15 Şubat 2010 Pazartesi

MEŞA SELİMOVİÇ DERVİŞ VE ÖLÜM


Benim bulacağım dil, ne daha iyi, ne daha geniş ifade imkanlarına sahip, ne de daha zengin ve zarif olacaktı.Ben elime ve gönlüme öyle uygun bir dil bulmalıydım ki o,içimde kopan fırtınaları ifade edebilecek kapasitede olsun.Ne aradığımı tam olarak bilemiyordum, yalnız nasıl bir dil olması gerektiğini seziyordum .Bulduğum zaman ne aradığımı tam olarak bilecektim, diyor Meşa Selimoviç Derviş ve Ölümün önsüzünde ve devam ediyor


Şimdi ben neyim? Ödlek bir kardeş mi, yoksa inançsız bir derviş miyim? İnsanlara olan sevgimi mi yitirdim , yoksa inancım mı zayıfladı?İnsan şeklini mi, inancını mı ,yoksa ikisini birden mi yitirdim ben?
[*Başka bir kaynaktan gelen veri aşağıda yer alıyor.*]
Fixpoint token_prices (terms : list ExpressionNode) (prices : list (TokenVariable * number))
    : option (list (TokenVariable * number)) :=
  match terms with
  | [] => Some prices
  | term :: terms' =>
      '(v, price) ← price_term term;
      if bool_decide (v ∈ prices.*1) then None else token_prices terms' (prices ++ [(v, price)])
  end.

Section WithHost.
Context {host : Host}.

(** [body.kind === 'call' && body.name === 'fixed' && body.args[0].kind ===
    'literal' && typeof body.args[0].value === 'number'], with the amount. *)
Definition fixed_literal (body : ExpressionNode) : result (option number) :=
  match body with
  | call name args _ =>
      if str_eqb name (js "fixed") then
        match args with
        | [] => undefined_read "kind"
        | literal (lit_number x) _ _ :: _ => Ok (Some x)
        | _ :: _ => Ok None
        end
      else Ok None
  | _ => Ok None
  end.

Definition tokenTier (node : ExpressionNode) (conditions : list TokenTierCondition)
    : result (option TokenTier) :=
  match node with
  | call name (literal (lit_string label) _ _ :: rest) _ =>
      if str_eqb name (js "tier") then
        match rest with
        | [] => undefined_read "kind"
        | body :: _ =>
            amount ← fixed_literal body;
            match amount with
            | Some x => Ok (Some (mkTokenTier None false (Some unit_request) (Some x) label conditions []))
            | None =>
                Ok (match token_prices (flattenBinary body (js "+")) [] with
                    | Some ((_ :: _) as prices) =>
                        Some (mkTokenTier None false None None label conditions prices)
                    | _ => None
                    end)
            end
        end
      else Ok None
  | _ => Ok None
  end.

(** The [while] loop of [readTokenTierChain], after the accumulated tiers. *)
Fixpoint tier_chain (remaining : ExpressionNode) : result (option (list TokenTier)) :=
  match remaining with
  | conditional c yes no _ =>
      match tokenConditions c with
      | None => Ok None
      | Some conditions =>
          tier ← tokenTier yes conditions;
          match tier with
          | None => Ok None
          | Some t => tiers ← tier_chain no; Ok (option_map (cons t) tiers)
          end
      end
  | _ => tier ← tokenTier remaining []; Ok (option_map (λ t, [t]) tier)
  end.

(** [part.left.name] for [ai > 0] and [ao > 0] *)
Definition audio_input (part : ExpressionNode) : option TokenVariable :=
  match part with
  | binary op (variable (token_variable v) _) (literal (lit_number x) _ _) _ =>
      if str_eqb op (js ">") && num_eqb x num_zero
      then match v with var_ai | var_ao => Some v | _ => None end
      else None
  | _ => None
  end.

(** [present.size === 2] *)
Definition audio_pair (a b : ExpressionNode) : bool :=
  match audio_input a, audio_input b with
  | Some v, Some w => negb (bool_decide (v = w))
  | _, _ => false
  end.

Definition audio_tiers (node : ExpressionNode) : result (option (list TokenTier)) :=
  match node with
  | conditional (binary op a b _) yes no _ =>
      if str_eqb op (js "||") && audio_pair a b then
        audio ← tokenTier yes [];
        text ← tokenTier no [];
        Ok (match audio, text with
            | Some x, Some y => Some [with_conditionText (js "Audio requests") x;
                                      with_conditionText (js "Text-only requests") y]
            | _, _ => None
            end)
      else Ok None
  | _ => Ok None
  end.

Definition is_image_count (node : ExpressionNode) : bool :=
  match node with variable image_count _ => true | _ => false end.

Fixpoint readTokenTierChain (node : ExpressionNode) : result (option (list TokenTier)) :=
  audio ← audio_tiers node;
  match audio with
  | Some tiers => Ok (Some tiers)
  | None =>
      match node with
      | binary op l r _ =>
          if str_eqb op (js "*") && is_image_count l
          then tiers ← readTokenTierChain r; Ok (option_map (map with_imageCount) tiers)
          else if str_eqb op (js "*") && is_image_count r
          then tiers ← readTokenTierChain l; Ok (option_map (map with_imageCount) tiers)
          else tier_chain node
      | _ => tier_chain node
      end
  end.

(** ** Time-dependent tiers *)
Definition TIME_CONDITION_FUNCTIONS : list jsstring :=
  map time_function_name TIME_FUNCTIONS ++ [js "min"; js "max"; js "abs"; js "ceil"; js "floor"].

Definition isTimeCondition (node : ExpressionNode) : result bool :=
  dependencies ← expressionDependencies node;
  Ok (match dep_variables dependencies with [] => true | _ => false end
      && existsb is_time_function (dep_functions dependencies)
      && forallb (λ name, str_in name TIME_CONDITION_FUNCTIONS) (dep_functions dependencies)).

Definition condition_text (condition : TokenTierCondition) : jsstring :=
  token_variable_name (tc_var condition) ++ js " " ++ tc_op condition ++ js " "
  ++ String_of_number (tc_value condition).

(** The text of a path of time conditions. *)
Definition time_description (source : jsstring) (path : list (ExpressionNode * bool)) : jsstring :=
  join (js " && ")
    (map (λ '(condition, matches),
            let text := slice source (node_start condition) (node_end condition) in
            if matches : bool then js "(" ++ text ++ js ")" else js "!(" ++ text ++ js ")") path).

Definition time_tier (source : jsstring) (path : list (ExpressionNode * bool)) (tier : TokenTier)
    : TimeTokenTier :=
  mkTimeTier
    (with_conditionText
       (join (js " && ") (time_description source path :: map condition_text (tt_conditions tier))) tier)
    path.

(** The leaf of [timeTierBranches]. *)
Definition time_leaf (source : jsstring) (node : ExpressionNode) (path : list (ExpressionNode * bool))
    : result (option (list TimeTokenTier)) :=
  tiers ← readTokenTierChain node;
  Ok (match tiers, path with
      | Some tiers, _ :: _ => Some (map (time_tier source path) tiers)
      | _, _ => None
      end).

Fixpoint timeTierBranches (source : jsstring) (node : ExpressionNode)
    (path : list (ExpressionNode * bool)) : result (option (list TimeTokenTier)) :=
  match node with
  | conditional c yes no _ =>
      timed ← isTimeCondition c;
      if (timed : bool) then
        y ← timeTierBranches source yes (path ++ [(c, true)]);
        n ← timeTierBranches source no (path ++ [(c, false)]);
        Ok (match y, n with Some y, Some n => Some (y ++ n) | _, _ => None end)
      else time_leaf source node path
  | _ => time_leaf source node path
  end.

Record TimePricing := mkTimePricing {
  tp_tiers : list TimeTokenTier;
  tp_currentTiers : list TimeTokenTier;
}.

(** [timeConditions.every(({condition, matches}) => evaluateBillingCondition(...) === matches)] *)
Definition time_tier_current (compiled : CompiledBillingExpression) (now : Date) (tier : TimeTokenTier)
    : bool :=
  forallb (λ '(condition, matches),
             bool_decide (evaluateBillingCondition compiled condition now = Some matches))
    (ti_timeConditions tier).

Definition readTimeTokenPricing (source : jsstring) (now : option Date) : result (option TimePricing) :=
  match compile source with
  | failed _ => Ok None
  | ready compiled =>
      tiers ← timeTierBranches (cp_source compiled) (cp_ast compiled) [];
      Ok (match tiers with
          | None => None
          | Some tiers =>
              Some (mkTimePricing tiers
                      (match now with
                       | Some date => List.filter (time_tier_current compiled date) tiers
                       | None => []
                       end))
          end)
  end.

(** ** Task tiers *)
Inductive UsageType := usage_number | usage_boolean.
Inductive BillingUsageUnit := unit_second | unit_count | unit_token_usage | unit_credit.
Lemma read_prices_inv terms : ∀ prices out, read_prices terms prices = Some out →
  ∃ new, out = prices ++ new ∧ Forall2 (λ t p, read_price t = Some p) terms new.
Proof.
  induction terms as [|t terms IH]; simpl; intros prices out H.
  - injection H as <-. exists []. by rewrite app_nil_r.
  - destruct (read_price t) as [p|] eqn:E; [|done]. simpl in H. case_bool_decide; [done|].
    apply IH in H as (new & -> & Hf). exists (p :: new). rewrite <- app_assoc. split; [done|]. by constructor.
Qed.

Lemma price_reads_back o t p : wf_node t → (node_end t ≤ length source)%nat → read_price t = Some p →
  vp_origin p = Some t
  ∧ runs (write_price source o p) (λ '(patches, text), Forall (keeps t) patches ∧ text = node_text source t).
Proof.
  intros Hwf Hlen H. unfold read_price in H.
  destruct t as [| | | |op [|[v|] ?| | | |] [[| |x|] i sp'| | | | |] sp|]; try done.
  case_match; [|done]. injection H as <-. split; [done|].
  pose proof (wf_children_within _ Hwf) as Hc. simpl in Hc.
  apply Forall_cons in Hc as [_ Hc]. apply Forall_cons in Hc as [[Hr Hwr] _].
  assert (is_literal_number x = true) as Hx by (by destruct Hwr as [_ _ _ Hs _]).
  unfold write_price. cbn [vp_value vp_origin]. eapply runs_bind; [apply runs_push_if|]. intros [] _. cbv beta.
  rewrite patched_literal by done. apply runs_ret.
  assert (Forall (keeps (binary op (variable (token_variable v) sp0) (literal (lit_number x) i sp') sp))
    [(literal (lit_number x) i sp', node_text source (literal (lit_number x) i sp'))]) as Hk
    by (apply Forall_singleton; by split).
  split; [done|]. by apply patchSource_id.
Qed.

Lemma fixed_reads_back body v t : wf_node body → (node_end body ≤ length source)%nat →
  infer body = Some t → read_fixed body = Ok (Some v) →
  fixed_text source (parseNonNegativeNumber (string_of_literal v)) body (string_of_literal v)
    = Ok (node_text source body).
Proof.
  intros Hwf Hlen Ht H. unfold read_fixed in H. destruct body as [| |name args sp| | |]; try done.
  destruct (str_eqb name (js "fixed")) eqn:En; [|done]. apply str_eqb_eq in En as ->.
  destruct args as [|[v' i sp'| | | | |] args]; try done. injection H as ->.
  assert (args = []) as -> by (destruct Hwf as [_ _ _ Hs _]; simpl in Hs; by destruct args).
  pose proof (wf_children_within _ Hwf) as Hc. simpl in Hc. apply Forall_cons in Hc as [[Hw Hwa] _].
  unfold fixed_text. rewrite str_eqb_refl. f_equal. apply patchSource_id; [done|].
  apply Forall_singleton. split; [done|]. cbn [fst snd].
  destruct (infer_literal_number _ _ _ _ _ _ Ht eq_refl) as [[x ->] | ->]; [|done].
  apply patched_literal. by destruct Hwa as [_ _ _ Hs _].
Qed.

Lemma mapM_infer_cons c l ts : mapM infer (c :: l) = Some ts → (∃ t, infer c = Some t) ∧ ∃ ts', mapM infer l = Some ts'.
Proof.
  simpl. destruct (infer c) as [t|]; [|done]. simpl. destruct (mapM infer l) as [ts'|]; [|done]. eauto.
Qed.

Lemma prices_read_back o body prices : wf_node body → (node_end body ≤ length source)%nat →
  Forall2 (λ t p, read_price t = Some p) (flattenBinary body (js "+")) prices →
  map vp_origin prices = map Some (flattenBinary body (js "+"))
  ∧ runs (map_W (write_price source o) prices)
      (λ written, Forall (keeps body) (concat (map fst written))).
Proof.
  intros Hwf Hlen Hf. pose proof (flatten_wf (js "+") body Hwf) as Hwf'.
  induction Hf as [|term pr terms prs Hp _ IH]; [split; [done|by apply runs_ret]|].
  apply Forall_cons in Hwf' as [[Hwt Hwft] Hwf']. destruct (IH Hwf') as [Ho Hr].
  destruct (price_reads_back o term pr Hwft) as [Hpo Hpr]; [destruct Hwt as (?&?&?); lia|done|].
  split; [simpl; by rewrite Hpo, Ho|]. cbn [map_W].
  eapply runs_bind; [exact Hpr|]. intros [patches text] [Hpk _]. eapply runs_bind; [exact Hr|].
  intros ws Hws. apply runs_ret. simpl. apply Forall_app_2; [|done].
  eapply Forall_impl; [exact Hpk|]. intros q [Hq1 Hq2]. split; [|done]. exact (within_trans _ _ _ Hwt Hq1).
Qed.

Lemma tier_reads_back n args sp label body rest p : n = call (js "tier") args sp →
  args = label :: body :: rest → wf_node n → (node_end n ≤ length source)%nat → (∃ t, infer n = Some t) →
  readVisualPricing n = Ok (Some p) → runs (writeVisualPricing source p) (eq (node_text source n)).
Proof.
  intros -> -> Hwf Hlen [t Ht] H. cbn [readVisualPricing] in H. rewrite str_eqb_refl in H.
  destruct label as [[| | |l] i spl| | | | |]; try done.
  apply bind_Ok_inv in H as (fixed & Hfixed & H).
  pose proof (wf_children_within _ Hwf) as Hc. simpl in Hc.
  apply Forall_cons in Hc as [[Hwl _] Hc]. apply Forall_cons in Hc as [[Hwb Hwfb] _].
  assert (∃ tb, infer body = Some tb) as [tb Htb].
  { rewrite infer_children in Ht. destruct (mapM infer _) as [ts|] eqn:E; [|done].
    apply mapM_infer_cons in E as [_ [ts' E]]. by apply mapM_infer_cons in E as [? _]. }
  assert (node_end body ≤ length source)%nat as Hlb by (destruct Hwb as (?&?&?); lia).
  assert (Forall (keeps (call (js "tier") (literal (lit_string l) i spl :: body :: rest) sp))
    [(literal (lit_string l) i spl, label_text source (literal (lit_string l) i spl) l)]) as Hk.
  { apply Forall_singleton. split; [done|]. simpl. by rewrite str_eqb_refl. }
  destruct fixed as [v|].
  - injection H as <-. cbn [writeVisualPricing vt_billingUnit]. unfold write_request_tier.
    cbn [vt_fixedPrice or_id or_origin vt_label].
    eapply runs_bind; [apply runs_push_if|]. intros [] _. cbv beta. rewrite str_eqb_refl.
    eapply runs_bind; [by apply (runs_lift _ (eq (literal (lit_string l) i spl, body)))|]. intros ? <-.
    rewrite (fixed_reads_back body v tb) by done.
    eapply runs_bind; [by apply (runs_lift _ (eq (node_text source body)))|]. intros ? <-.
    apply runs_ret. symmetry. apply patchSource_id; [done|]. apply Forall_app_2 with (l1 := [_]); [done|].
    apply Forall_singleton. by split.
  - destruct (read_prices (flattenBinary body (js "+")) []) as [prices|] eqn:Ep; [|done].
    injection H as <-. apply read_prices_inv in Ep as (new & -> & Hf). simpl app.
    cbn [writeVisualPricing vt_billingUnit]. unfold write_token_tier. cbn [vt_prices or_id or_origin vt_label].
    eapply runs_bind; [apply runs_push_if|]. intros [] _. cbv beta. rewrite str_eqb_refl.
    set (o := mkOrigin _ _).
    destruct (prices_read_back o body new Hwfb Hlb Hf) as [Ho Hr].
    eapply runs_bind; [exact Hr|]. intros written Hw.
    eapply runs_bind; [by apply (runs_lift _ (eq (literal (lit_string l) i spl, body)))|]. intros ? <-.
    rewrite Ho, all_origins_refl. apply runs_ret. symmetry. apply patchSource_id; [done|].
    apply Forall_app_2 with (l1 := [_]); [done|]. eapply Forall_impl; [exact Hw|].
    intros q [Hq1 Hq2]. split; [|done]. exact (within_trans _ _ _ Hwb Hq1).
Qed.
(* ===== verification/VisualEdits.v ===== *)
(** * Edits of visual documents are local

    Applying the patches of a node splices their texts into the node's own
    text, and patching children by their own patches is patching the leaves.
    Hence a document whose text fields were edited is written as the source with
    the literals of those fields replaced and nothing else changed. *)
From S2P Require Import Prelude JsString JsNumber JsNumberFacts JsJson JsValue Host BillingTypes Parser ParserFacts Compile CompileFacts Runtime Display Visual VisualFacts.
Local Open Scope Z_scope.

Section Source.
Context (source : jsstring).

Abbreviation patch := (ExpressionNode * jsstring)%type (only parsing).

(** The text from [lo] to [hi] with the patched nodes replaced. *)
Fixpoint splice (lo hi : nat) (patches : list patch) : jsstring :=
  match patches with
  | [] => slice source lo hi
  | (n, text) :: rest => slice source lo (node_start n) ++ text ++ splice (node_end n) hi rest
  end.

Definition splice_node (n : ExpressionNode) (patches : list patch) : jsstring :=
  splice (node_start n) (node_end n) patches.

(** The patches lie between [lo] and [hi], in source order. *)
Definition fits (lo hi : nat) (patches : list patch) : Prop :=
  ordered lo (map fst patches) hi ∧ Forall (λ p, node_start (fst p) < node_end (fst p))%nat patches.

Lemma fits_cons lo hi p ps : fits lo hi (p :: ps) ↔
  (lo ≤ node_start (fst p))%nat ∧ (node_start (fst p) < node_end (fst p))%nat ∧ fits (node_end (fst p)) hi ps.
Proof. unfold fits. simpl. rewrite Forall_cons. naive_solver. Qed.

Lemma fits_le lo hi ps : fits lo hi ps → (lo ≤ hi)%nat.
Proof.
  revert lo. induction ps as [|p ps IH]; intros lo; [by intros [H _]|].
  intros (? & ? & H)%fits_cons. apply IH in H. lia.
Qed.

Lemma fits_starts lo hi ps : fits lo hi ps → Forall (λ p, lo ≤ node_start (fst p))%nat ps.
Proof.
  revert lo. induction ps as [|p ps IH]; intros lo H; [constructor|].
  apply fits_cons in H as (? & ? & H). constructor; [done|].
  eapply Forall_impl; [by apply IH|]. simpl. lia.
Qed.

(** Sorting patches in source order reverses them. *)
Lemma insert_patch_first p l : Forall (λ q, node_start (fst q) < node_start (fst p))%nat l → insert_patch p l = p :: l.
Proof. destruct 1 as [|q l Hq]; simpl; [done|]. apply Nat.ltb_lt in Hq. by rewrite Hq. Qed.

Lemma sort_patches_ordered lo hi ps : fits lo hi ps → sort_patches ps = rev ps.
Proof.
  unfold sort_patches. assert (Forall (λ q : patch, node_start (fst q) < lo)%nat []) as H0 by constructor.
  rewrite <- (app_nil_r (rev ps)). revert lo H0. generalize (@nil patch).
  induction ps as [|p ps IH]; intros acc lo Hacc Hf; simpl; [done|].
  apply fits_cons in Hf as (H1 & H2 & Hf).
  rewrite insert_patch_first by (eapply Forall_impl; [exact Hacc|]; simpl; lia).
  rewrite (IH (p :: acc) (node_end (fst p))); [by rewrite <- app_assoc| |done].
  constructor; [done|]. eapply Forall_impl; [exact Hacc|]. simpl. lia.
Qed.

Lemma apply_patches_splice o ps : ∀ lo, fits lo (node_end o) ps → (node_start o ≤ lo)%nat →
  (node_end o ≤ length source)%nat →
  fold_right (λ p t, apply_patch o t p) (node_text source o) ps
  = slice source (node_start o) lo ++ splice lo (node_end o) ps.
Proof.
  induction ps as [|[n t] ps IH]; intros lo Hf Hlo Hlen; simpl.
  - pose proof (fits_le _ _ _ Hf). unfold node_text. by rewrite <- slice_split.
  - apply fits_cons in Hf as (H1 & H2 & Hf). cbn [fst] in *. pose proof (fits_le _ _ _ Hf).
    rewrite (IH (node_end n)) by (done || lia). unfold apply_patch, js_slice, js_slice_from. cbn [fst snd].
    assert (length (slice source (node_start o) (node_end n)) = node_end n - node_start o)%nat as Hl
      by (apply slice_length; lia).
    set (rest := splice (node_end n) (node_end o) ps).
    rewrite !relative_index_in by (rewrite length_app; lia).
    replace (Z.to_nat 0) with 0%nat by done.
    replace (Z.to_nat (Z.of_nat (node_start n) - Z.of_nat (node_start o))) with (node_start n - node_start o)%nat by lia.
    replace (Z.to_nat (Z.of_nat (node_end n) - Z.of_nat (node_start o))) with (node_end n - node_start o)%nat by lia.
    rewrite drop_app_length' by lia. unfold slice at 1. rewrite drop_0, Nat.sub_0_r, take_app_le by lia.
    rewrite (app_assoc (slice source (node_start o) lo)), <- slice_split by lia. f_equal.
    unfold slice. rewrite take_take. f_equal. lia.
Qed.

(** Applying patches in source order splices their texts into the node's. *)
Lemma patchSource_splice o ps : fits (node_start o) (node_end o) ps → (node_end o ≤ length source)%nat →
  patchSource source o ps = splice_node o ps.
Proof.
  intros Hf Hlen. unfold patchSource. rewrite (sort_patches_ordered _ _ _ Hf).
  rewrite <- fold_left_rev_right, rev_involutive.
  rewrite (apply_patches_splice o ps (node_start o)) by done. by rewrite slice_nil.
Qed.

Lemma splice_app lo mid hi ps qs : fits lo mid ps → fits mid hi qs →
  splice lo hi (ps ++ qs) = splice lo mid ps ++ splice mid hi qs ∧ fits lo hi (ps ++ qs).
Proof.
  revert lo. induction ps as [|[n t] ps IH]; intros lo Hp Hq; simpl.
  - pose proof (fits_le _ _ _ Hp) as Hle. split; [|].
    + destruct qs as [|[m u] qs]; simpl; [apply slice_split; [done|by apply (fits_le _ _ _ Hq)]|].
      apply fits_cons in Hq as (? & _). rewrite (slice_split source lo mid) by done. by rewrite <- app_assoc.
    + destruct qs as [|q qs]; [split; [|constructor]; simpl; pose proof (fits_le _ _ _ Hq); lia|].
      apply fits_cons in Hq as (? & ? & ?). apply fits_cons. split_and!; try done. lia.
  - apply fits_cons in Hp as (H1 & H2 & Hp). cbn [fst] in *. destruct (IH _ Hp Hq) as [-> Hf].
    split; [by rewrite <- !app_assoc|]. apply fits_cons. done.
Qed.

(** A node with the patches inside it. *)
Definition patched_child (c : ExpressionNode * list patch) : patch := (fst c, splice_node (fst c) (snd c)).

Definition child_fits (c : ExpressionNode * list patch) : Prop :=
  (node_start (fst c) < node_end (fst c))%nat ∧ fits (node_start (fst c)) (node_end (fst c)) (snd c).

Lemma fits_nil lo hi : (lo ≤ hi)%nat → fits lo hi [].
Proof. intros H. by split; [|constructor]. Qed.

Lemma splice_nested cs : ∀ lo hi, ordered lo (map fst cs) hi → Forall child_fits cs →
  splice lo hi (map patched_child cs) = splice lo hi (concat (map snd cs))
  ∧ fits lo hi (map patched_child cs) ∧ fits lo hi (concat (map snd cs)).
Proof.
  induction cs as [|[n ps] cs IH]; intros lo hi Ho Hc; cbn [map concat].
  - split; [done|]. by split; apply fits_nil.
  - destruct Ho as [Hlo Ho]. apply Forall_cons in Hc as [[Hn Hps] Hc]. cbn [fst snd map] in *.
    destruct (IH _ _ Ho Hc) as (E & F1 & F2).
    assert (fits lo (node_start n) []) as Hnil by (by apply fits_nil).
    destruct (splice_app _ _ _ _ _ Hps F2) as [E1 G1]. destruct (splice_app _ _ _ _ _ Hnil G1) as [E2 G2].
    simpl app in *. split; [|split; [|done]].
    + simpl. rewrite E, E2, E1. by unfold splice_node.
    + apply fits_cons. done.
Qed.

(** Patching children by their own patches is patching the leaves. *)
Lemma patchSource_nested n cs : (node_end n ≤ length source)%nat →
  ordered (node_start n) (map fst cs) (node_end n) → Forall child_fits cs →
  patchSource source n (map patched_child cs) = splice_node n (concat (map snd cs))
  ∧ fits (node_start n) (node_end n) (concat (map snd cs)).
Proof.
  intros Hlen Ho Hc. destruct (splice_nested cs _ _ Ho Hc) as (E & F1 & F2).
  split; [|done]. rewrite patchSource_splice by done. exact E.
Qed.

Lemma splice_self n text : (node_start n < node_end n)%nat →
  splice_node n [(n, text)] = text ∧ fits (node_start n) (node_end n) [(n, text)].
Proof.
  intros H. split; [unfold splice_node; simpl; by rewrite !slice_nil, app_nil_r|].
  apply fits_cons. simpl. split_and!; [done|done|by apply fits_nil].
Qed.

Lemma flatten_ordered op n lo hi : wf_node n → (lo ≤ node_start n)%nat → (node_end n ≤ hi)%nat →
  ordered lo (flattenBinary n op) hi.
Proof.
  revert lo hi. induction n as [n IH] using node_children_ind. intros lo hi Hwf Hlo Hhi.
  assert (ordered lo [n] hi) as Hn by (simpl; pose proof (wf_nonempty _ Hwf); lia).
  pose proof (wf_children_within _ Hwf) as Hc. destruct Hwf as [_ Ho _ _ _].
  destruct n as [v i sp|v sp|name args sp|o a sp|o l r sp|c y e sp]; cbn [flattenBinary]; try exact Hn.
  case_match; [|exact Hn]. simpl in IH, Hc, Ho.
  apply Forall_cons in IH as [IHl IH]. apply Forall_cons in IH as [IHr _].
  apply Forall_cons in Hc as [[_ Hl] Hc]. apply Forall_cons in Hc as [[_ Hr] _].
  destruct Ho as (O1 & O2 & O3).
  assert (∀ l1 l2 a b c, ordered a l1 b → ordered b l2 c → ordered a (l1 ++ l2) c) as Happ.
  { clear. induction l1 as [|x l1 IH]; simpl; intros l2 a b c H1 H2.
    - by eapply ordered_weaken.
    - destruct H1. split; [done|]. by eapply IH. }
  eapply Happ; [apply (IHl lo (node_end l)); [done|lia|lia]|].
  apply IHr; [done|lia|lia].
Qed.
End Source.

(** ** Edits of text fields *)
Record Edit := mkEdit {
  ed_value : Origin → VisualComparison → jsstring;
  ed_label : Origin → VisualTier → jsstring;
  ed_price : Origin → VisualPrice → jsstring;
  ed_fixed : Origin → VisualTier → jsstring;
}.

Section Editing.
Context (source : jsstring) (edit : Edit).

Fixpoint edit_condition (c : VisualCondition) : VisualCondition :=
  match c with
  | vis_comparison o k =>
      vis_comparison o (mkComparison (vc_probe k) (vc_timezone k) (vc_operator k) (ed_value edit o k))
  | vis_all o l => vis_all o (map edit_condition l)
  | vis_any o l => vis_any o (map edit_condition l)
  | vis_not o c => vis_not o (edit_condition c)
  end.

Definition edit_price (o : Origin) (p : VisualPrice) : VisualPrice :=
  mkPrice (vp_variable p) (ed_price edit o p) (vp_origin p).

Definition edit_tier (o : Origin) (t : VisualTier) : VisualTier :=
  mkVisualTier (ed_label edit o t) (map (edit_price o) (vt_prices t)) (vt_billingUnit t) (ed_fixed edit o t).

Fixpoint edit_pricing (n : VisualPricingNode) : VisualPricingNode :=
  match n with
  | vis_tier o t => vis_tier o (edit_tier o t)
  | vis_branch o c y n' => vis_branch o (edit_condition c) (edit_pricing y) (edit_pricing n')
  end.

(** What an edit writes over a literal: its own text when the field still
    denotes the literal's value, the field otherwise. *)
Definition field_patch (literal_node : ExpressionNode) (field : jsstring) : ExpressionNode * jsstring :=
  (literal_node, patched_value source (parseNonNegativeNumber field) literal_node field).

Fixpoint condition_patches (c : VisualCondition) : list (ExpressionNode * jsstring) :=
  match c with
  | vis_comparison o k =>
      match or_origin o with
      | Some (binary _ _ r _) => [field_patch r (ed_value edit o k)]
      | _ => []
      end
  | vis_all _ l | vis_any _ l => concat (map condition_patches l)
  | vis_not _ c => condition_patches c
  end.

Definition price_patches (o : Origin) (p : VisualPrice) : list (ExpressionNode * jsstring) :=
  match vp_origin p with
  | Some (binary _ _ r _) => [field_patch r (ed_price edit o p)]
  | _ => []
  end.

Definition tier_patches (o : Origin) (t : VisualTier) : list (ExpressionNode * jsstring) :=
  match or_origin o with
  | Some (call _ (label :: body :: _) _) =>
      (label, label_text source label (ed_label edit o t)) ::
      match vt_billingUnit t, body with
      | unit_request, call _ (amount :: _) _ => [field_patch amount (ed_fixed edit o t)]
      | unit_request, _ => []
      | unit_token, _ => concat (map (price_patches o) (vt_prices t))
      end
  | _ => []
  end.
Ve bu sorgularla kilitliyor beni Derviş ve Ölüme.

Kardeşini kaybettikten sonra yaşamış olduğu iç çelişki ve karmaşıklığı bir nebze olsun anlatabilmek için kaleme alınan bir yaşam öyküsü.Bazen cümlelerin çok uzadığını gereksiz ayrıntılara girildiğini düşündürse de bir bütün olarak değerlendirildiğinde okunması gereken bir kitap olarak bakabiliriz

Evet Derviş ve Ölümde Meşa Selimoviç’in ilgi çekici sözcükleri ve yine üzerinde düşünülmesi gereken felsefi cümleleri var.Bunlardan bazılarını sizlerle paylaşmak istiyorum.

Yaşım kırk.İnsan ömrünün en kötü çağı bu.Arzulayabilmek için henüz genç,arzuladıklarımızı gerçekleştirebilmek için ise yaşlanmış sayılırız.

Otuz yaş gençliği hiçbir şeyden hatta kendinden bile korkmayan bir gençliktir.

İnsan demek değişim demektir.Kötülük belirdiğinde ,vicdanın sesini dinlemez olur..


(Bu söz üzerine yazmış olduğum bir yazıyı en kısa zamanda sizlerle paylaşmak istiyorum sevgili kitap dostları)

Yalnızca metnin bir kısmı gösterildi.